*** Opening Material to process ***

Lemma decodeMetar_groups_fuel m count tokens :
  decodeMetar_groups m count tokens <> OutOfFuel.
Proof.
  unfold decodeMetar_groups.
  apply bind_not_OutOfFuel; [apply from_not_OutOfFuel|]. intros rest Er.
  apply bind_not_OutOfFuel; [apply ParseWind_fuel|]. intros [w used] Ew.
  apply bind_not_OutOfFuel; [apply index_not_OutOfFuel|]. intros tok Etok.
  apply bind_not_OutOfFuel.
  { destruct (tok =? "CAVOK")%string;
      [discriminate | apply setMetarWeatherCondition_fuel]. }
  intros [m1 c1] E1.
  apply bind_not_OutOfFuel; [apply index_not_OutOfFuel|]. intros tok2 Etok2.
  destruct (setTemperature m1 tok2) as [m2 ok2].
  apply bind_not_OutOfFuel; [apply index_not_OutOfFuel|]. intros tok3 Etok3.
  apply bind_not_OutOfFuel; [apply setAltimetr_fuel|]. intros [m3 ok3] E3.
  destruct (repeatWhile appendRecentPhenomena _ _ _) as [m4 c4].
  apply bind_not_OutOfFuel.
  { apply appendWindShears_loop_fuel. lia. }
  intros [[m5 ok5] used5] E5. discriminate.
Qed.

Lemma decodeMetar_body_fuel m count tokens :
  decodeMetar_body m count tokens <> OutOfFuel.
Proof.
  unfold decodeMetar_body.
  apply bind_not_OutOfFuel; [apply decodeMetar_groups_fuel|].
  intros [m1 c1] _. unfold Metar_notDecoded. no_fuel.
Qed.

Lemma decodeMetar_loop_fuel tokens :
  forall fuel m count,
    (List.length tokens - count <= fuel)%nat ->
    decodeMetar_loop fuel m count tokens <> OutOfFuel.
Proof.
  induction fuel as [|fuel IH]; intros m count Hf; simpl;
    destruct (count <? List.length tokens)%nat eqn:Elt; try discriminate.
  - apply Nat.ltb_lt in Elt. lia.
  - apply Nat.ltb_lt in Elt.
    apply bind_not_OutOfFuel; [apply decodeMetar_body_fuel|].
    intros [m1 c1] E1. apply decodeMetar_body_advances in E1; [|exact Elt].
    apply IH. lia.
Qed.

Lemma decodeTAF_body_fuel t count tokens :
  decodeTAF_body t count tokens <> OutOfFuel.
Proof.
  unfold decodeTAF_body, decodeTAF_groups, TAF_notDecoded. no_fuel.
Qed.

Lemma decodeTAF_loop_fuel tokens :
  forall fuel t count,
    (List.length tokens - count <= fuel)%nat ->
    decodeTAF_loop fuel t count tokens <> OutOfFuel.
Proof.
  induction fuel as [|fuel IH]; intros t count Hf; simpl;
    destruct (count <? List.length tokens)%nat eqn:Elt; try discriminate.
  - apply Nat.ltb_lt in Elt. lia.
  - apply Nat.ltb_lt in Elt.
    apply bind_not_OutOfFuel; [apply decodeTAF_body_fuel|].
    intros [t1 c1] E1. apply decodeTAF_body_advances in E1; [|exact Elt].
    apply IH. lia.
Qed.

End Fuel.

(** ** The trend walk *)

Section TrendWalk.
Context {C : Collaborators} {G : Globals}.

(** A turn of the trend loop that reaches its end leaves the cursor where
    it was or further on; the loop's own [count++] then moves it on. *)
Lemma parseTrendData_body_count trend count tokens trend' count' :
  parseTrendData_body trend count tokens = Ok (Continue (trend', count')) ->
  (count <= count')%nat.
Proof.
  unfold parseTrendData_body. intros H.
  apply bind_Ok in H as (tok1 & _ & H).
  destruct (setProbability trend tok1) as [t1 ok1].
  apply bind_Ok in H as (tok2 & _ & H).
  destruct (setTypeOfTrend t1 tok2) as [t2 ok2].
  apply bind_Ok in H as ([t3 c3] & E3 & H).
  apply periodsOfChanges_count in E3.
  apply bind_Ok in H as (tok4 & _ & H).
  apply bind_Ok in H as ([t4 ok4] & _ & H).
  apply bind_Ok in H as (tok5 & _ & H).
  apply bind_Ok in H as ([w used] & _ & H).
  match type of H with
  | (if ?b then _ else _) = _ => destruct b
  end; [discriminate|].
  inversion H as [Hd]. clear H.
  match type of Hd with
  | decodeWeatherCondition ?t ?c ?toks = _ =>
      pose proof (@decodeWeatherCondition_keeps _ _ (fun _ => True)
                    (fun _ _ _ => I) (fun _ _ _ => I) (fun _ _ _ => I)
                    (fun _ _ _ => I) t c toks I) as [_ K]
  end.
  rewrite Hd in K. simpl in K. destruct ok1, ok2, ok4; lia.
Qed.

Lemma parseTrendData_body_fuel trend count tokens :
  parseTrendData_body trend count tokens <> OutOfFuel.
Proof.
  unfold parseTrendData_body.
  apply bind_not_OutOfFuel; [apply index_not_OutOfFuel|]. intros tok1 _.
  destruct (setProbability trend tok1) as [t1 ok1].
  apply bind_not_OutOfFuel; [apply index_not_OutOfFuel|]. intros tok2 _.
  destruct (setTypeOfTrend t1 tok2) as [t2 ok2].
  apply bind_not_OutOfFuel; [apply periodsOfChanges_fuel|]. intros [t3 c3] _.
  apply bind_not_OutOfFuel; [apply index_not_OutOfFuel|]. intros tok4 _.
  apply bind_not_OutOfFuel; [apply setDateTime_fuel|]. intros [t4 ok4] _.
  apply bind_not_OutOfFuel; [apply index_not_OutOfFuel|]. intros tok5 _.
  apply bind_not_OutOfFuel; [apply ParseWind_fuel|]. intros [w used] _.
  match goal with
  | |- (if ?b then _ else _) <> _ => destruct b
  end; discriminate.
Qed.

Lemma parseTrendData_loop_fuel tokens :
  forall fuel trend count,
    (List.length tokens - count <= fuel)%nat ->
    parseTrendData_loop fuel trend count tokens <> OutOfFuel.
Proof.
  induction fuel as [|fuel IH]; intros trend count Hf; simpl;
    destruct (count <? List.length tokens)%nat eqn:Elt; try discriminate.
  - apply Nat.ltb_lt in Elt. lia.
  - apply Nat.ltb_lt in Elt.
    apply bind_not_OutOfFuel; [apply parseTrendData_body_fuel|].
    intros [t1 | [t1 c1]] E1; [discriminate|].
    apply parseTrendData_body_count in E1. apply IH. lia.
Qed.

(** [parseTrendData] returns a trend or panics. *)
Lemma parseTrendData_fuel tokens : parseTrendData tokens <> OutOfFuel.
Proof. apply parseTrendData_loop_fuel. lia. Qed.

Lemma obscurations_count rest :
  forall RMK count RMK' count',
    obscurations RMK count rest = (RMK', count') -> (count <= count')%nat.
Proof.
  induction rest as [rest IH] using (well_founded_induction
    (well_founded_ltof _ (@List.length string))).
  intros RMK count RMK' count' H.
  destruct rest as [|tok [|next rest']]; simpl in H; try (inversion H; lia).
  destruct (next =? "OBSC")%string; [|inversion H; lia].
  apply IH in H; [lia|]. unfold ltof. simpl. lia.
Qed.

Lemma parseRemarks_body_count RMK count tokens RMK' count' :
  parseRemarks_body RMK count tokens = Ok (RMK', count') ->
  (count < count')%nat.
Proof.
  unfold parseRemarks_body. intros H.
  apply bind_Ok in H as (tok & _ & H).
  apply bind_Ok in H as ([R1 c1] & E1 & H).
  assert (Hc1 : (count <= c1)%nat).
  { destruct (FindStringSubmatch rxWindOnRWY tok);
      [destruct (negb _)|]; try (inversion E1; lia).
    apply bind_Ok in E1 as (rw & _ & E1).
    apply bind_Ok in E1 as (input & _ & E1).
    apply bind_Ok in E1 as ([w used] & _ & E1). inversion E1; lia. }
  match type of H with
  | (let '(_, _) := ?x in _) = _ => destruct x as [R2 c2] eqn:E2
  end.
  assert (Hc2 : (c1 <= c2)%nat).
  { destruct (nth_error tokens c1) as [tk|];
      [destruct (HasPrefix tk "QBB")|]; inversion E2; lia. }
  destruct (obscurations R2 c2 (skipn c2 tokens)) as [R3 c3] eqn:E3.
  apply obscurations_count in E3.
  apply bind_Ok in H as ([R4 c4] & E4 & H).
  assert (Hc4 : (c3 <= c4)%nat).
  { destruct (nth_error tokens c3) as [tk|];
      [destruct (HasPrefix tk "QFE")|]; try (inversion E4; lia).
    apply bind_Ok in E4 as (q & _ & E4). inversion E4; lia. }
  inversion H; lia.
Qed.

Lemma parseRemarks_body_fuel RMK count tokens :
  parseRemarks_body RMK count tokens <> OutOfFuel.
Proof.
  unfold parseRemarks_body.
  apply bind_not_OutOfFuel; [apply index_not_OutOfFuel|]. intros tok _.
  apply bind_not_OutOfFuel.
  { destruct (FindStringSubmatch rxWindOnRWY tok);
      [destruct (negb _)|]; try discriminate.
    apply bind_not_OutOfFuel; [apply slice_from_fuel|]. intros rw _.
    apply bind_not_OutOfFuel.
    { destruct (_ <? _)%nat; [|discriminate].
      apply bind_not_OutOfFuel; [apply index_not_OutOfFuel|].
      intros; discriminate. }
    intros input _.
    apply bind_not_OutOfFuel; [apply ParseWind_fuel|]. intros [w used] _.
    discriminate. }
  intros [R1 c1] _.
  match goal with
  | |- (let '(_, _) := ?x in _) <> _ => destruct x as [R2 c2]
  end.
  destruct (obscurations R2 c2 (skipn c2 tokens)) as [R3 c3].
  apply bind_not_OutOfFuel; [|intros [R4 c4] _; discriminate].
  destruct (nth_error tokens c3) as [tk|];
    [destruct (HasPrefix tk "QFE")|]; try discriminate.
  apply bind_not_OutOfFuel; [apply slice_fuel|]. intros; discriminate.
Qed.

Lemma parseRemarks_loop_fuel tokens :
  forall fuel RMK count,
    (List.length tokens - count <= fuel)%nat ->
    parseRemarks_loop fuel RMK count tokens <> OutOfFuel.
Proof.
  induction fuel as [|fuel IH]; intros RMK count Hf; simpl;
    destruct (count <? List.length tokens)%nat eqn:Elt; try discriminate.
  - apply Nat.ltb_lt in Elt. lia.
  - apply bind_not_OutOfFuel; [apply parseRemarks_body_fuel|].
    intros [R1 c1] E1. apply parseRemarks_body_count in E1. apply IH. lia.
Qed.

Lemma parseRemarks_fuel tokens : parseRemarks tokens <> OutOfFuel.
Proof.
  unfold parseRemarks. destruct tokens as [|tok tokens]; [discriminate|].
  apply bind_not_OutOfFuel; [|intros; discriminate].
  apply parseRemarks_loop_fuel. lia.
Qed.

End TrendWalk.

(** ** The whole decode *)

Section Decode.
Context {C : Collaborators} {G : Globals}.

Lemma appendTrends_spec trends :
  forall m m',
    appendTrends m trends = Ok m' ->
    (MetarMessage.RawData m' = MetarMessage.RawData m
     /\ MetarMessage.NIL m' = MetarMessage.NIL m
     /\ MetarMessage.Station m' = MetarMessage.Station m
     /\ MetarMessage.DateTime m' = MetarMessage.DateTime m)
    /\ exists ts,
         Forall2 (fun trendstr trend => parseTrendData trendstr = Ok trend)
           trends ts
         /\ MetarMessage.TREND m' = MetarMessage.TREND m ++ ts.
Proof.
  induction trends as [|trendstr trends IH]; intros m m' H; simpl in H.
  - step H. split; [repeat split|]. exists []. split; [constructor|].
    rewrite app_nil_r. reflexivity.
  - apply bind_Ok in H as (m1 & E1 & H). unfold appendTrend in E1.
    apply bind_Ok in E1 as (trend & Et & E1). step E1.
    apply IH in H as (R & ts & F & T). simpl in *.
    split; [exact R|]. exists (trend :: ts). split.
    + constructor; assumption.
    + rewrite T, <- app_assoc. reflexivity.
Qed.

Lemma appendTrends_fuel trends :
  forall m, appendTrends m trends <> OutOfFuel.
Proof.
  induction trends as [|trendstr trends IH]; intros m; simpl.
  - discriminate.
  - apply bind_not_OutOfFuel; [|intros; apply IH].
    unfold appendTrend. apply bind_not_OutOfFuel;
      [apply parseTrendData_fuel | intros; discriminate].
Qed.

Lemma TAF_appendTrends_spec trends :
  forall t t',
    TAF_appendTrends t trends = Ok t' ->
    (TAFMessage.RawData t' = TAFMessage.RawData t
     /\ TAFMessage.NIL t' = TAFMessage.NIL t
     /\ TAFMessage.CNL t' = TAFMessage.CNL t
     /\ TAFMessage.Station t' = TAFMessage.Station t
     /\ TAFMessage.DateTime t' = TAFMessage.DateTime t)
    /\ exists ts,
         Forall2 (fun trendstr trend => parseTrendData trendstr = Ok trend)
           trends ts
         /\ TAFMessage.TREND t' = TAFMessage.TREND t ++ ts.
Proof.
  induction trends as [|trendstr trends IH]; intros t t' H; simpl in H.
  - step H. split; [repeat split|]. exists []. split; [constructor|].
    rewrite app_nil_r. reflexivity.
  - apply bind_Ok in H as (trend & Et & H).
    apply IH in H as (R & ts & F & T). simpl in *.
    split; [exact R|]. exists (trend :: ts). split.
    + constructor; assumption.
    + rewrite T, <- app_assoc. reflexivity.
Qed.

*** Closing Material to process ***

**Task requirements**
Count the lines in the entries above that include the string "Station", then give only that figure.

**Worked solution**
2